The problem of leisure

Gang of Four US tour, 2005: May 6, Seattle, at the Showbox, TSA permitting.

For the uncertain, the first two records by the Gang of Four are at the root of the punk sound that can be heard in the work of Mission of Burma and to an extent the Minutemen. Later work by the band was very “dance-oriented” and therefore not nearly as interesting to me.

There’s a well-developed Wikipedia article on the band which may shed light on my excitement.

Man, I love Entertainment and Solid Gold more than nearly any of the other old stuff I have from back then, for what it sounds like and for how rare it was. I suppose that some of the band’s aggressively atonal political polemics must have inspired Crass, among others, but I just never really got into Crass in a musical sense, while I can still sing the words to several GoF songs. Really, no-one else ever sounded like this band, not even themselves.

Apparently Rhino is reissuing Entertainment on May 17, although CD Universe claims a one-day ship for an EMI ’95 reissue. I am wholly unsurprised to find that there is no GoF music available via the iTunes store.

However, a bandmember has made some killer tracks available here, including Anthrax, Not Great Men, and Return The Gift, although, sadly, they appear to be abbreviated samples.

Cuff

I thought Sleeve had retired his bloggy self, but I was wrong. Say, daddy-o, there’s talk of a crawl up the Willamette with an Ozymandian stop at the Spruce Goose, how’s school treating you this summer?

This time for real

…And we are off to the Apple store to drop the box off. The new brain arrived safe and sound. I have backed up the Users folder and, although I hesitate to swear to it, I beleive no additional data has entered the directory structure since last night – all my data interaction on the machine has been thin-client, blogging and reading Gmail.

Gmail! Man, what an amazing thing! Bill Gates is surely sleeping badly these days.

How?

How, I wonder, might one go about excavating linkable URLs from within AvantGo?

Today, I came across two stories I’d like to blog, the Beeb on Google’s videoblogging announcement, and the P-I’s story on the upcoming Silver Cloud Hotel near Safeco Field. A story about the addition of satellite imagery to Google maps on the NYT also caught my eye, but proved too horkulated a pain in the ass to link to, even in-browser and online.

I think I have bitched about this before. It’s an unserved need which is generated by my position in the unlikely intersection of three sets: the cheap, the wired, and the bloggy. You might dignify (or ridicule) this absurd self-diagnosis by casting me as a member of the “cheapgnoscenti,” but of course I would never stoop to such a callow coinage. To that subprognothean depth of verbal flimflammery and obfuscatory pyrotechnics, I stoutly rejoin: no sir!
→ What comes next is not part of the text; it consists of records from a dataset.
(* ===== verification/WriteLaws.v ===== *)
(** What the generated writes do to the instance they are on: keys given by the
    caller, the version that moves, and the fields a failed write puts back (the
    theorems of [Writes] that are not about the journal). *)
From S2P Require Import Prelude GoStrings Values Core Params Dialect Sqlite GeneratedSql.
From S2P Require Import Tracker Instances Session UnitOfWork Reach KeyFlow Batching Writes.
From S2P Require Import Journal Rollback OperationLaws.

(** ** Integers at their width *)

Lemma key_value_typed `{Names : NamedTypes} ty k z : integer_kind ty = Some k -> has_type (Converter.int_value ty k z) ty = true.
Proof.
  unfold integer_kind, Converter.int_kind. destruct ty as [k'| | | | | | | |type zero]; try done.
  - intros [= ->]. by apply bool_decide_true.
  - intros _. by apply bool_decide_true.
Qed.

Lemma int_value_not_nil ty k z : Converter.int_value ty k z <> VNil.
Proof. by destruct ty. Qed.


Section Laws.
Context {D : Type} `{Names : NamedTypes}.
Notation env := (env (D := D)).
Notation write := (preparedWrite (E := env)).

(** ** The judge of an update *)

(** C32. Optimistic concurrency: no row changed is CRUD-010 where the type has a
    version and CRUD-001 where it has none, and the instance is as it was;
    otherwise the version in memory - of any integer type, named or not - is the
    one before plus one, wrapped to 64 bits and then to its width as the
    statement's [version + 1] is stored, and every other field of every instance
    reads as before. *)
Theorem updateJudge_exact (t : GoType) (m : EntityMap) (ptr : Ptr) (affected : Z) (e : env) :
  (affected = 0%Z ->
     updateJudge t m ptr affected e =
       (e, Fail (NewError match VersionProperty m with Some _ => "CRUD-010" | None => "CRUD-001" end
                   (TypeShortName t)))) /\
  (affected <> 0%Z -> VersionProperty m = None -> updateJudge t m ptr affected e = (e, Ok tt)) /\
  (forall version k z, affected <> 0%Z -> VersionProperty m = Some version ->
     integer_kind (ft_elem (PropertyType version)) = Some k -> integer_of (Get_at (env_heap e) ptr version) = Some z ->
     exists e', updateJudge t m ptr affected e = (e', Ok tt) /\
       se_tracker (en_session e') = se_tracker (en_session e) /\ en_journal e' = en_journal e /\
       Get_at (env_heap e') ptr version =
         Converter.int_value (ft_elem (PropertyType version)) k (wrap k (wrap KInt64 (wrap KInt64 z + 1))) /\
       (forall q, q <> ptr -> deref (env_heap e') q = deref (env_heap e) q) /\
       forall q, PropertyName q <> PropertyName version -> reachable_field q (deref (env_heap e) ptr) ->
         Get_at (env_heap e') ptr q = Get_at (env_heap e) ptr q).
Proof.
  unfold updateJudge. split; [|split].
  - intros ->. by destruct (VersionProperty m).
  - intros Ha ->. apply Z.eqb_neq in Ha. by rewrite Ha.
  - intros version k z Ha -> Hk Hv. apply Z.eqb_neq in Ha. rewrite Ha.
    unfold Get_prop, get_session, sbind, slift, sret, toInt64. unfold env_heap in Hv. rewrite Hv.
    unfold fromInt64. rewrite Hk. set (v := Converter.int_value _ _ _).
    destruct (Set_stores version v (deref (env_heap e) ptr)) as (i' & Hs & Hg & _ & _ & Hframe).
    { right. by apply key_value_typed. }
    unfold Set_prop, on_heap, on_session, Set_at. unfold env_heap in *. rewrite Hs.
    eexists. split; [done|]. cbn. split; [done|]. split; [done|]. unfold Get_at.
    rewrite deref_insert_eq. split.
    { rewrite Hg. unfold stored. case_decide as E; [|done]. by apply int_value_not_nil in E. }
    split; [intros q Hq; by apply deref_insert_ne|].
    exact Hframe.
Qed.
I suspect the answer is within spitting distance. The method is to replace the AG feeds with RSS feeds of the same data (and here’s the tricky bit), rendered within AG via a multi-format aggregator such as Newsmob. This leaves the problem of getting to the links unsolved, as they resulting feeds are still rendered by AG.

In addition, Newsmob appears to be unfunded. In my experience, the service is spotty (although that may be the fault of feed providers) and has a terrible admin UI that more-or-less guarantees each new user will create a new feed with the desired content rather than locating the extant one.

Mind you, this is all groundless speculation. But it describes my experience to date.

Please note: moblogged sans links, fixed in post.

I hear you

A remarkable collection of “bawdy songs.”

UPDATE: actually, the site itself is even more remarkable than I had realized. On March 31, the site author was in B-ton for “Extreme Folklore.” It’s a shame I was unaware of this; I surely would have alerted Holly.

The site author’s précis: “This website is dedicated to traditional bawdy songs, erotic toasts and other recitations. The name, Immortalia, was chosen because it is the name of the earliest unexpurgated bawdy songbook published in the USA.”

Please note, the above is a deliberate nose-tweak aimed at the TOS, which says, in part, “derivative works and other unauthorized copying or use of stills, text, sounds or graphics is expressly prohibited.” I have derived, and I have copied, as noted by the quotes.

The author appears to expressly encourage it, as on the “What’s New” page, he states, regarding a song entitled The Motherfucker’s Ball, “If you sing this song, please email me.”

Huh, that’s pretty obviously a derivative work. I wonder if the invitation is to provide for some sort of copyright enforcement.

The site remains remarkable. Perhaps the site author will exhibit the same sense of humor that much of the material so carefully collected therein does. I simply cannot believe the sheer density of the site.

Fastmail

Fastmail users: any drawbacks to the own-domain $39/year plan? I’m nearly sold, and would like to hear negatives. I don’t care about the webhosting, just the email. Do I get full access to the underlying mailhandler? How’s the integrated webmail? What about the spamfilter?